Keto And Insulin Resistance

insulin resistance and keto

The most talked about keto diet is insulin resistance. Before we understand the relationship between the keto diet and insulin resistance, let’s understand a little bit about insulin and insulin resistance. 

What is Insulin’s Role in the Body?

Insulin is a protein-based hormone that is produced by beta cells located in the pancreas. The pancreas is located below the stomach and also produces enzymes that aid in digestion.

The main role of insulin is to regulate the metabolism of fats and carbohydrates. The digestive system breaks down carbohydrates, such as sugar and starch, into a molecule called glucose. This compound can be used by cells to produce energy through a process called cellular respiration. Insulin allows the cells in the body to take up glucose, which ultimately lowers the level of glucose in the bloodstream.

After eating, blood sugar levels rise and the pancreas responds by releasing insulin into the bloodstream. Insulin assists the fat, liver and muscle cells in absorbing glucose from the bloodstream, which lowers blood glucose levels. Insulin stimulates the liver and muscle tissue to store excess glucose as a molecule called glycogen, while also reducing glucose production by the liver.
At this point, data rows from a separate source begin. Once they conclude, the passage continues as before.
(** A result line that is not the last. *)
Lemma collected_result g js es ph r (last : bool) :
  reportable r → ph = AtValue ∨ ph = AtValueOrEnd → collected js (in_results g es ph) →
  collected (js ++ [object_text r +:+ (if last then "" else ",")])
    (in_results g (es ++ [test_json r]) (if last then AtAfter else AtValue)).
Proof.
  intros Hr Hph Hc. eapply collected_snoc; [exact Hc| |by destruct last]. rewrite str_app_assoc.
  assert (Hd : delimits ((if last then "" else ",") +:+ " ")) by (destruct last; by eexists _, _).
  unfold in_results. rewrite (object_text_spells r 0); [|done|split; [done|split; [done|simpl; lia]]|done]. by destruct last.
Qed.

Lemma collected_summary g js es ph :
  suite_reportable g → ph = AtAfter ∨ ph = AtValueOrEnd → collected js (in_results g es ph) →
  collected (js ++ [summary_line g])
    (mkScanner [] AtAfter (Some (JObj [("suite", JStr (s_suite_name g)); ("results", JArr es); ("summary", suite_summary g)]))).
Proof.
  intros Hg Hph Hc. eapply collected_snoc; [exact Hc| |done]. rewrite summary_line_text, !str_app_assoc. unfold in_results.
  change ("], " +:+ ?x) with (String "]"%char (String ","%char (" " +:+ x))).
  erewrite scan_cons by (destruct Hph as [-> | ->]; reflexivity). cbn [complete]. erewrite scan_cons by done.
  rewrite scan_blank by (apply blank_space || done). rewrite (scan_name "summary") by (by apply names_key || by left).
  change (": " +:+ ?x) with (String ":"%char (" " +:+ x)). erewrite scan_cons by done.
  rewrite scan_blank by (apply blank_space || done). unfold in_phase. cbn [sc_stack sc_top].
  rewrite (summary_text_spells g 0); [done|done|split; [by left|split; [done|simpl; lia]]|by eexists _, _].
Qed.

Lemma find_object_skip pre lines :
  Forall (λ l, HasPrefix (strip l) suite_start = false) pre → find_object (pre ++ lines) None = find_object lines None.
Proof. induction 1 as [|l pre Hl _ IH]; [done|]. cbn [app find_object]. by rewrite Hl. Qed.

Lemma find_object_results g post :
  suite_reportable g → ∀ rs es js ph, Forall reportable rs →
  match rs with [] => ph = AtAfter ∨ ph = AtValueOrEnd | _ => ph = AtValue ∨ ph = AtValueOrEnd end →
  collected js (in_results g es ph) →
  find_object (result_lines rs ++ summary_line g :: post) (Some js) =
  Some (py_value (JObj [("suite", JStr (s_suite_name g)); ("results", JArr (es ++ (test_json <$> rs))); ("summary", suite_summary g)])).
Proof.
  intros Hg rs. induction rs as [|r rs IH]; intros es js ph Hrs Hph Hc.
  - cbn [result_lines app find_object]. rewrite strip_summary_line.
    rewrite (collected_done _ _ (collected_summary _ _ _ _ Hg Hph Hc)), app_nil_r. done.
  - apply Forall_cons in Hrs as [Hr Hrs]. set (last := match rs with [] => true | _ => false end).
    assert (Hline : result_lines (r :: rs) = result_line r last :: result_lines rs) by (by destruct rs).
    rewrite Hline. cbn [app find_object]. rewrite strip_result_line.
    assert (Hp : HasPrefix (object_text r +:+ (if last then "" else ",")) suite_start = false) by done. rewrite Hp.
    pose proof (collected_result g js es ph r last Hr Hph Hc) as Hc'. rewrite (collected_open _ _ _ _ _ Hc').
    erewrite IH; [|done| |exact Hc']; [|by destruct rs; left]. by rewrite <- app_assoc.
Qed.

Lemma suite_json_dict g : py_value (suite_json g) = suite_json g.
Proof.
  apply (py_value_id 3). simpl. split; [by apply (bool_decide_unpack _)|].
  repeat constructor; simpl; try (by apply (bool_decide_unpack _)).
  apply Forall_fmap, Forall_true. intros r. simpl. split; [by apply (bool_decide_unpack _)|by repeat constructor].
Qed.

Lemma find_object_suite g pre post :
  suite_reportable g → Forall (λ l, HasPrefix (strip l) suite_start = false) pre →
  find_object (pre ++ json_lines g ++ post) None = Some (suite_json g).
Proof.
  intros Hg Hpre. rewrite find_object_skip by done. unfold json_lines. cbn [app find_object]. rewrite strip_first_line.
  assert (Hp : HasPrefix (first_line g) suite_start = true) by done. rewrite Hp, <- app_assoc. cbn [app].
  rewrite (find_object_results g post Hg _ [] _ AtValueOrEnd).
  - cbn [app]. by rewrite <- (suite_json_dict g).
  - apply Hg.
  - destruct (s_results g); by right.
  - apply collected_first, Hg.
Qed.

(** The parser finds the suite a framework binary printed. *)
Lemma framework_output_found g pre post output name ms :
  suite_reportable g → Forall (λ l, HasPrefix (strip l) suite_start = false) pre →
  split_lines output = pre ++ json_lines g ++ post →
  parse_vishwa_output output (JStr name) ms =
  Ok (JObj [("suite", JStr name); ("results", JArr (test_json <$> s_results g)); ("summary", suite_summary g)]).
Proof.
  intros Hg Hpre Ho. unfold parse_vishwa_output, parse_results. rewrite Ho, find_object_suite by done. done.
Qed.

(** ** What the engine reads *)

(** [json.dumps(parsed)] *)
Definition json_output `{!PyFloat} (parsed : json) : string := dumps py_num " " " " parsed.

Section engine.
Context `{!PyFloat, !PyFloatLaw}.

Definition readable (lit : string) : Prop := number_literal lit = true ∧ is_Some (ParseFloat lit) ∧ lit ≠ "-0".

Lemma py_num_literal lit : readable lit → number_literal (py_num lit) = true ∧ ParseFloat (py_num lit) = ParseFloat lit.
Proof.
  intros (Hn & [f Hf] & Hz). unfold py_num. destruct (is_float lit).
  - destruct (float_repr_law lit f Hn Hf) as [H1 H2]. by rewrite H2, Hf.
  - by rewrite decide_False.
Qed.

Definition ms_of (r : TestFramework.TestResult) : float64 :=
  match ParseFloat (fmt_2f (r_duration_ms r)) with Some f => f | None => S754_zero false end.

(** The item the engine's decoder makes of a result. *)
Definition raw_of (r : TestFramework.TestResult) : rawResultItem :=
  mkRaw (r_test_name r) (if r_passed r then "PASS" else "FAIL") (ms_of r) (r_message r) ∅.

Definition in_range (r : TestFramework.TestResult) : Prop := is_Some (ParseFloat (fmt_2f (r_duration_ms r))).

Lemma fmt_2f_not_zero f : duration f → fmt_2f f ≠ "-0".
Proof.
  intros Hf E. assert (Hs : ∃ a b, int_literal a = true ∧ fmt_2f f = a +:+ b).
  { destruct f as [[]|[]| |[] m e]; try done.
    exists (fmt_d (hundredths m e / 100)). eexists. split; [|reflexivity].
    apply fmt_d_literal, Z.div_pos; [apply hundredths_nonneg|lia]. }
  destruct Hs as (a & b & Ha & Hab). rewrite Hab in E. apply (f_equal bytes) in E. rewrite bytes_app in E.
  unfold int_literal in Ha. destruct (bytes a) as [|c l]; [done|]. injection E as -> _. done.
Qed.

Lemma fmt_2f_readable f : duration f → is_Some (ParseFloat (fmt_2f f)) → readable (fmt_2f f).
Proof. intros Hf Hp. split_and!; [by apply fmt_2f_number|done|by apply fmt_2f_not_zero]. Qed.

Lemma dec_raw_fields a b lit m f p :
  ParseFloat lit = Some f →
  dec_raw p (JObj [("test", JStr a); ("status", JStr b); ("duration_ms", JNum lit); ("message", JStr m)]) raw_zero =
  Ok (mkRaw a b f m ∅).
Proof.
  intros Hf. unfold dec_raw, dec_struct. cbn [dec_fields].
  assert (find_field raw_fields "test" = raw_fields !! 0) as -> by reflexivity.
  assert (find_field raw_fields "status" = raw_fields !! 1) as -> by reflexivity.
  assert (find_field raw_fields "duration_ms" = raw_fields !! 2) as -> by reflexivity.
  assert (find_field raw_fields "message" = raw_fields !! 3) as -> by reflexivity.
  cbn [raw_fields lookup list_lookup dec_string dec_float64 result_bind]. by rewrite Hf.
Qed.

Lemma dec_test_json r p :
  duration (r_duration_ms r) → in_range r → dec_raw p (renumber py_num (test_json r)) raw_zero = Ok (raw_of r).
Proof.
  intros Hd Hr. destruct (py_num_literal _ (fmt_2f_readable _ Hd Hr)) as [_ Hp]. destruct Hr as [f Hf].
  unfold raw_of, ms_of. rewrite Hf in *. by apply dec_raw_fields.
Qed.

Lemma dec_tests_json rs p :
  Forall (λ r, duration (r_duration_ms r) ∧ in_range r) rs →
  dec_elems dec_raw raw_zero p (renumber py_num <$> (test_json <$> rs)) [] = Ok (raw_of <$> rs).
Proof.
  induction 1 as [|r rs [Hd Hr] _ IH]; [done|]. cbn [fmap list_fmap dec_elems hd tl]. rewrite dec_test_json by done.
  cbn [result_bind]. by rewrite IH.
Qed.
When blood sugar is low, the hormone glucagon (produced by alpha cells in the pancreas) stimulates the cells to break down glycogen into glucose, which is subsequently released into the bloodstream.

In healthy people without type II, these functions keep blood sugar and insulin levels within normal limits.

What Is Insulin Resistance?

Insulin resistance is a condition in which the cells of the entire body no longer respond to the typical activity of the hormone insulin. More clearly, the muscles, liver and fat cells are having problems absorbing glucose from the circulatory system. To compensate for this, the body produces more insulin.

At first, the body is usually ready to overcome insulin resistance and blood glucose levels remain in a reasonable range. In any case, as the resistance progresses, the beta cells in the pancreas are not fit to provide enough insulin to direct blood sugar. As a result, blood glucose levels rise, leading to prediabetes, diabetes and other health problems, such as metabolic disorders.

Keto Diet And Insulin Resistance

Insulin resistance is a problem that, without proper supervision, may contribute to prediabetes and long-term type II diabetes. Changing a person’s diet to a ketogenic diet can help an individual lower their insulin to good levels and may even help convert insulin resistance.

Generally speaking, we eat a lot of carbohydrates every day. Every time we eat carbohydrates, we trigger an insulin response in our bodies. Any carbohydrates you eat are converted into sugars, increasing the sugar levels in your body. Eating more carbohydrates just puts more sugar into your bloodstream. When you have insulin resistance, high carbohydrates are a big problem!

Studies have shown that lowering your carbohydrate intake, such as a keto diet, will have a positive impact on lowering high blood pressure, body fat, high cholesterol levels, and most importantly, elevated blood sugar levels.

A low-carb diet and weight loss can balance insulin levels, making your body more capable of using insulin in the right way, even without medication. Low-carb diets are better at raising insulin levels than low-fat diets..

How to Treat Insulin Resistance?

Given the prevalence of insulin resistance, how can this common condition be treated? The FDA has not approved any medications specifically to treat insulin resistance or prediabetes. However, doctors can prescribe two classes of drugs commonly used to treat type 2 diabetes – biguanides and thiazolidinediones – that sensitize muscle cells, liver cells and other tissues to the effects of insulin.

That said, the best way to treat insulin resistance is to change a person’s lifestyle. Weight loss and exercise are considered to be the most effective ways to restore the ability of tissues to respond properly to insulin. Interestingly, smoking causes insulin resistance, so many doctors recommend reducing or stopping smoking altogether. To reduce insulin production, nutritionists also recommend lowering carbohydrate intake.